Pergunto-me o que poderia fazer , em favor de uma fila dessas, alguém poderoso e de boa vontade; mas estas duas qualidades nunca andam juntas, parece até que se detestam. 

Nunca vi um poderoso usar de compaixão.

O carinho e a boa vontade vêm só dos coitados.

 

E assim, sem saber de onde, me aparece de repente  um anjo – acredito eu, que seja um anjo

É alguém vestido de azul, que desliza suavemente entre nós, sorrindo, trazendo um sopro de paz.

 

O corredor escuro que abriga nossa fila ilumina-se, acende-se com uma luz diferente.

Alguém conseguiu – não imagino como - pintá-lo, sem que percebêssemos, em dois minutos. E sem fazer nenhuma sujeira.

 

O chão não é mais de azulejos gastos, produto de demolição.

É elástico, emborrachado, agradável de pisar e até de olhar.

 

Janelas se abrem, em lugar das lúgubres luminárias desta antiga cadeia, sobre um jardim florido.

 

Raios mornos de sol filtram e se espalham, saudando, abraçando, acarinhando cada um de nós.

 

Surgem, não sei de onde,  assentos confortáveis, estofados, acolhedores, aptos para abrigar ossos velhos, combalidos, doentes como os nossos.

 

Um perfume suave espalha-se no ar, uma melodia agradável acaricia nossos ouvidos.

 

Ficaria para sempre aqui, em lugar do abrigo úmido em que vivo.

 

Penso de novo; se não morri, este é um milagre, um paraíso; é isso, isso mesmo! O Paraíso!

 

Não, não! A fila é a mesma, os pobres são os mesmos, tudo parece mudado, mas tudo é igual.

 

Deve ter sido obra de algum político, que tenta a reeleição  e decidiu investir algum dinheiro em coreografia.  Tudo o que está aí não é tão caro; gasta-se muito mais num aeroporto, ou no Congresso,

Este contexto  não pode ser de verdade.Com certeza é cenário de televisão; tudo papel machê, plástico, acrílico. Quem encostar nele, derruba-o. Se espirrar ou tossir, vai tudo para o chão...

 

Mas não dá tempo para juntar os pensamentos, espalhados no meio de tantas novidades: uma moça sorridente, paciente e afetuosa chama os pacientes pelo nome, acomoda-os em  cadeiras de rodas que empurra pelo longo corredor.

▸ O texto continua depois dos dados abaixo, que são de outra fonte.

(** The comparison operators decide the order of the numbers: with a
    number as argument and the spelling of a number as value, each returns
    what its name says, over the whole 64-bit range, without changing the
    transaction. *)
Theorem comparisons_decide_order (m n : Z) (options : OperatorOptions) :
  in_int64 m -> in_int64 n -> Arguments options = Strconv.Itoa m ->
  Forall (fun fr : OperatorFactory * (Z -> Z -> bool) =>
            exists op, fst fr options = inl op /\
              forall tx, op (Strconv.Itoa n) tx = Ok (snd fr n m, tx))
    [(newEq, Z.eqb); (newGE, Z.geb); (newGT, Z.gtb); (newLE, Z.leb); (newLT, Z.ltb)].
Proof.
  intros Hm Hn Ha. pose proof (atoi_Itoa m Hm) as Em. pose proof (atoi_Itoa n Hn) as En.
  repeat apply List.Forall_cons; [..|apply List.Forall_nil]; cbn [fst snd];
    (edestruct with_macro_plain as (op & E & Hop);
      [rewrite Ha; apply Itoa_not_nil|rewrite Ha; apply Itoa_plain|];
     exists op; split; [exact E|]; intros tx; rewrite Hop, Ha, Em, En; do 2 f_equal; lia).
Qed.

(** ** URL encoding *)

(** Text in which every percent sign starts an escape of two digits. *)
Inductive well_encoded : gostring -> Prop :=
| we_nil : well_encoded []
| we_plain b s : b <> "%"%byte -> well_encoded s -> well_encoded (b :: s)
| we_escape h1 h2 s : ValidHex h1 = true -> ValidHex h2 = true -> well_encoded s ->
    well_encoded ("%"%byte :: h1 :: h2 :: s).

Lemma url_encoding_go_spec s : url_encoding_go s = 1 <-> well_encoded s.
Proof.
  revert s. fix go 1. intros [|a s]; [by split; [constructor|]|].
  cbn [url_encoding_go]. destruct (bool_decide_reflect (a = "%"%byte)) as [->|Hne].
  - destruct s as [|c1 [|c2 s]].
    + split; [done|]. by inversion 1.
    + split; [done|]. by inversion 1.
    + destruct (ValidHex c1) eqn:E1, (ValidHex c2) eqn:E2; simpl.
      1: rewrite go. 1: split; [by constructor|]. 1: inversion 1; done.
      all: split; [done|]; inversion 1; congruence.
  - rewrite go. split; [by constructor|]. by inversion 1.
Qed.

Lemma encoded_byte_well b s : well_encoded s -> well_encoded (encoded_byte b ++ s).
Proof.
  intros Hs. destruct b; cbn -[ValidHex];
    first [by apply we_plain | by apply we_escape].
Qed.

(** [@validateUrlEncoding] matches exactly the values in which some
    percent sign does not start an escape of two hexadecimal digits; so it
    never flags what URL encoding produced. *)
Theorem url_encoding_is_validated (value : gostring) (tx : Transaction) :
  (exists b, validateURLEncoding_Evaluate value tx = Ok (b, tx) /\ (b = false <-> well_encoded value))
  /\ validateURLEncoding_Evaluate (value_of (urlEncode value)) tx = Ok (false, tx).
Proof.
  assert (forall v, exists b, validateURLEncoding_Evaluate v tx = Ok (b, tx) /\
                              (b = false <-> well_encoded v)) as Hspec.
  { intros v. eexists. split; [reflexivity|]. unfold validateURLEncodingInternal.
    destruct (bool_decide_reflect (v = [])) as [->|Hne]; [by split; [constructor|]|].
    rewrite negb_false_iff, Z.eqb_eq. apply url_encoding_go_spec. }
  split; [apply Hspec|]. destruct (Hspec (value_of (urlEncode value))) as (b & -> & Hb).
  do 2 f_equal. apply Hb. change (value_of (urlEncode value)) with (flat_map encoded_byte value).
  clear Hb Hspec. induction value as [|c s IH]; [constructor|]. cbn [flat_map]. by apply encoded_byte_well.
Qed.
End comparisons.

Músculos enrijecidos se distendem,  rostos crispados pela dor abrem-se em tímidos sorrisos;. ouvem-se sussurrar tênues, incrédulos agradecimentos.

 

Agora já estou lendo o jornal de amanhã, que chega aqui em cima, nestas alturas, por entrega especial;antes de ser distribuído lá em baixo.

 

O jornal diz: 

Ontem de manhã , devido a uma inexplicável fuga de gás, vinte pessoas que esperavam na fila do Posto Avançado do INSS, perderam a vida tragicamente.

O Secretário rejeitou vigorosamente as acusações de desleixo, sustentando tratar-se de mera coincidência -  pois no mês passado dez aposentados morreram em circunstâncias iguais - mas iniciou uma investigação, que deverá ser concluída dentro de seis meses no máximo e cujos resultados serão trazidos a público assim que for possível.

 

No fim da notícia,  uma pequena nota pessoal do repórter: a morte deve ter chegado desapercebida. Todas as pessoas traziam no rosto uma expressão tranqüila e sossegada..

 

Sonhei? Ou já cheguei mesmo do lado de cá ...ou de lá? Sei lá!